Fabuła tekstu Neil Labute skupia się wokół
mężczyzny, który krótko przed planowanym ślubem postanawia spotkać się ze swoimi byłymi partnerkami. Po co? Wydawałoby się, by zamknąć dawne sprawy, wyjaśnić
nieporozumienia, przeprosić lub zostać przeproszonym. Okazuje się jednak, że
spotkaniom tym mają towarzyszyć kamery, bohater traktuje spotkania jako
eksperyment, formę autopromocji, psychologiczną grę.
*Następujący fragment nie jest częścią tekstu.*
(** The body of the [try] statement of [initialize]. *)
Definition load_model (model_dir : option string) (checkpoint_prefix : string)
  : M unit :=
  do s <- self;
  if py_eq (model_type s) "TopicalPageRank" || py_eq (model_type s) "DocSim"
  then
    do path <-
      lift (path_join model_dir (format "{}-{}" [checkpoint_prefix; "model"]));
    run update (set_model (Some path));
    if negb (fs_isfile fs path)
    then raise (RuntimeError (format "Missing {} file." [path]))
    else ret tt
  else
    run logging ERROR "Model {} not supported!" (AStr (py_str (model_type s)));
    raise (RuntimeError
             (format "Model {} not supported!" [py_str (model_type s)])).

Definition initialize (context : Context) : M unit :=
  run enter c_initialize;
  run update (set_initialized true);
  let properties := system_properties context in
  let model_dir := properties !! "model_dir" in
  do checkpoint_prefix <- get_model_files_prefix model_dir;
  run update (set_model_type (Some checkpoint_prefix));
  run read_model_params model_dir checkpoint_prefix;
  try_except
    (load_model model_dir checkpoint_prefix)
    (fun e => run logging ERROR "Exception: {}" (AExn e); raise MemoryError).

(** The loop of [preprocess], [text_list] being the list built so far. *)
Fixpoint preprocess_loop (request : list entry) (text_list : list pyval)
  : M (list pyval) :=
  match request with
  | [] => ret text_list
  | data :: request' =>
      do body <-
        match data !! "body" with
        | Some b => ret b
        | None => raise (AttributeError "decode")
        end;
      do t <- lift (decode body);
      preprocess_loop request' (text_list ++ [PStr t])
  end.

Definition preprocess (request : list entry) : M (list pyval) :=
  run enter c_preprocess;
  do s <- self;
  if py_eq (model_type s) "TopicalPageRank" || py_eq (model_type s) "DocSim"
  then preprocess_loop request []
  else
    run logging ERROR "Model {} not supported!" (AStr (py_str (model_type s)));
    raise (RuntimeError
             (format "Model {} not supported!" [py_str (model_type s)])).

(** The body of the loop of the ranking branch of [inference] (steps 2 to
    5), on the extractor in state [ext]: the key phrases of the text and the
    state the extractor is left in. *)
Definition ranking_step (grammar language normalization window max_count : jval)
    (pos : gset string) (text_input : pyval) (ext : extractor L)
  : M (keyphrases L * extractor L) :=
  do ext1 <- lift (pke_load_document L fs ext text_input language normalization);
  do ext2 <- lift (pke_candidate_selection L fs ext1 grammar);
  do s <- self;
  do ext3 <- lift (pke_candidate_weighting L fs ext2 window pos (model s));
  lift (pke_get_n_best L fs ext3 max_count).

(** The loop itself: [ext] is the state of the one extractor object it works
    on, [phrases_list] the list built so far. *)
Fixpoint ranking_loop (grammar language normalization window max_count : jval)
    (pos : gset string) (model_input : list pyval) (ext : extractor L)
    (phrases_list : list (output L)) : M (list (output L)) :=
  match model_input with
  | [] => ret phrases_list
  | text_input :: model_input' =>
      do best <-
        ranking_step grammar language normalization window max_count pos
          text_input ext;
      ranking_loop grammar language normalization window max_count pos
        model_input' (snd best) (phrases_list ++ [Keyphrases (fst best)])
  end.

(** [[w for w in tokens if not w in stoplist and w in self.model.wv.vocab]] *)
Fixpoint filter_words (stoplist tokens : list text) : M (list text) :=
  match tokens with
  | [] => ret []
  | w :: tokens' =>
      do keep <-
        (if bool_decide (w ∈ stoplist) then ret false
         else
           do s <- self;
           do wv <- lift (getattr_wv (model s));
           ret (in_vocab wv w));
      do words <- filter_words stoplist tokens';
      ret (if keep then w :: words else words)
  end.

(** The loop over the rows of one table. *)
Fixpoint docsim_rows (stoplist : list text) (rows : list (list text))
    (similarities : list (similarity L)) : M (list (similarity L)) :=
  match rows with
  | [] => ret similarities
  | row :: rows' =>
      do cell0 <- lift (iloc row 0);
      do tokens1 <- lift (simple_preprocess L fs cell0);
      do words1 <- filter_words stoplist tokens1;
      do cell1 <- lift (iloc row 1);
      do tokens2 <- lift (simple_preprocess L fs cell1);
      do words2 <- filter_words stoplist tokens2;
      do s <- self;
      do wv <- lift (getattr_wv (model s));
      do sim <- lift (n_similarity wv words1 words2);
      docsim_rows stoplist rows' (similarities ++ [sim])
  end.

(** The loop over the tables of the batch. *)
Fixpoint docsim_loop (stoplist : list text) (model_input : list pyval)
    (inference : list (output L)) : M (list (output L)) :=
  match model_input with
  | [] => ret inference
  | text_input :: model_input' =>
      do rows <- lift (iterrows text_input);
      do similarities <- docsim_rows stoplist rows [];
      docsim_loop stoplist model_input' (inference ++ [Similarities similarities])
  end.

Definition inference (model_input : list pyval) : M (list (output L)) :=
  run enter c_inference;
  do s <- self;
  if py_eq (model_type s) "TopicalPageRank" then
    let pos : gset string := {[ "NOUN"; "PROPN"; "ADJ" ]} in
    do grammar <- lift (subscript (model_params s) "grammar");
    do language <- lift (subscript (model_params s) "language");
    do normalization <- lift (subscript (model_params s) "normalization");
    do window <- lift (subscript (model_params s) "window");
    do max_count <- lift (subscript (model_params s) "max_count");
    run enter c_TopicalPageRank;
    do ext <- lift (pke_TopicalPageRank L fs);
    ranking_loop grammar language normalization window max_count pos
      model_input ext []
  else if py_eq (model_type s) "DocSim" then
    (* [language] is a local variable of [inference] that only the ranking
       branch assigns *)
    let language : option jval := None in
    let stoplist := punctuation in
    do words <- lift (stopwords_words L fs);
    do lang <- lift (read_local "language" language);
    do stop <- lift (words lang);
    let stoplist := stoplist ++ stop in
    docsim_loop stoplist model_input []
  else
    run logging ERROR "Model {} not supported!" (AStr (py_str (model_type s)));
    raise (RuntimeError
             (format "Model {} not supported!" [py_str (model_type s)])).

Definition postprocess (inference_output : list (output L))
  : M (list (output L)) :=
  run enter c_postprocess;
  do s <- self;
  if py_eq (model_type s) "TopicalPageRank" || py_eq (model_type s) "DocSim"
  then ret inference_output
  else
    run logging ERROR "Model {} not supported!" (AStr (py_str (model_type s)));
    raise (RuntimeError
             (format "Model {} not supported!" [py_str (model_type s)])).

(** The method [ModelHandler.handle]. *)
Definition ModelHandler_handle (data : list entry) (context : Context)
  : M (list (output L)) :=
  run enter c_handle;
  do model_input <- preprocess data;
  do model_out <- inference model_input;
  postprocess model_out.

(** The module-level [handle]: [data] is the request batch or [None], the
    result a list or [None]. *)
Definition handle (data : option (list entry)) (context : Context)
  : M (option (list (output L))) :=
  do s <- self;
  run (if negb (initialized s) then initialize context else ret tt);
  match data with
  | None => ret None
  | Some batch =>
      do out <- ModelHandler_handle batch context;
      ret (Some out)
  end.

End Handler.

(** ** Observing a run *)

(** The events a computation added, from the world before it and the world
    after it (the trace only grows at its end). *)
Definition new_events (w w' : World) : list event :=
  drop (length (trace w)) (trace w').

(** How often a method was entered. *)
Definition is_entry (f : callee) (e : event) : bool :=
  match e with
  | Enter g => bool_decide (g = f)
  | Log _ _ _ => false
  end.

Definition entries (f : callee) (evs : list event) : nat :=
  length (List.filter (is_entry f) evs).

(** One call of the module-level [handle] by the server, with the file
    system as it is at that moment; and the server making such calls one
    after the other, whatever each of them returns or raises. *)
Record call (L : Libs) : Type := {
  call_fs : FileSystem;
  call_data : option (list entry);
  call_context : Context;
}.
Arguments call_fs {L} c.
Arguments call_data {L} c.
Arguments call_context {L} c.

Fixpoint serve (L : Libs) (calls : list (call L)) (w : World) : World :=
  match calls with
  | [] => w
  | c :: calls' =>
      serve L calls'
        (snd (handle (call_fs c) L (call_data c) (call_context c) w))
  end.

(** ** Concrete surroundings, to run the handler on examples *)

(** A pattern made of plain characters and [*] against a path, character by
    character: [*] matches within one path component, and not a leading
    dot.  That is [glob] for the patterns and paths of the examples below
    (no character class, no doubled slash); the statements are about any
    [FileSystem], not about this matcher. *)
Fixpoint wildcard (pattern : string) (first : bool) : string -> bool :=
  match pattern with
  | EmptyString => fun s => String.eqb s ""
  | String "*"%char pattern' =>
      fun s =>
        if first && String.prefix "." s then false
        else
          (fix star (s : string) : bool :=
             wildcard pattern' false s ||
             match s with
             | String c s' => negb (Ascii.eqb c "/") && star s'
             | EmptyString => false
             end) s
  | String p pattern' =>
      fun s =>
        match s with
        | String c s' => Ascii.eqb p c && wildcard pattern' (Ascii.eqb p "/") s'
        | EmptyString => false
        end
  end.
Mężczyzna (nie padło jego imię) to postać złożona. Kilka razy
zwodzi widza – nie wiemy czy gra przed kobietą, czy rzeczywiście targają nim
emocje. Płynnie przechodził między rolami szalonego artysty, skrzywdzonego w
młodych latach chłopca i nieco ironicznego lowelasa, by stać się w końcu osobą,
która bez skrupułów wykorzystuje sytuację do medialnego lansu. Debiut Adama
Machalicy w TN uważam za udany, ale czuć jednak, że to początki jego aktorskiej
(z wielkim potencjałem) drogi.
Cztery
kobiety głównego bohatera: Lindsay (Antonina Choroszy), Bobbie (Olga Lisiecka),
Tyler (Malina Goehs) i pierwsza miłość (Maria Bruni) to symbole czterech
zupełnie różnych historii, choć łączy je jedno – zostały skrzywdzone przez
bohatera. Trochę zbudowane na stereotypach – zaniedbanej kury domowej,
wyzwolonej seksualnie famme fatale i dojrzałej ustawionej kobiety, dla której młody
mężczyzna był formą rozgrywki w nudnym już małżeńskim życiu. Pierwszą kochankę
bohater zostawił bez słowa dla innej kobiety, drugą wykorzystywał seksualnie w
stanach upojenia alkoholowego i przedawkowania leków, od trzeciej uciekł bez
słowa pierwszym lepszym pociągiem, a czwartej – swojej potencjalnej przyszłej
żonie pozwolił dowiedzieć się o swoim ,,castingu na kobietę życia’’. Jednak to
one pokazały, że wyszły z tego obronną ręką, wprowadziły bohatera w
dyskomfort, potrafiły zawstydzić, zdenerwować…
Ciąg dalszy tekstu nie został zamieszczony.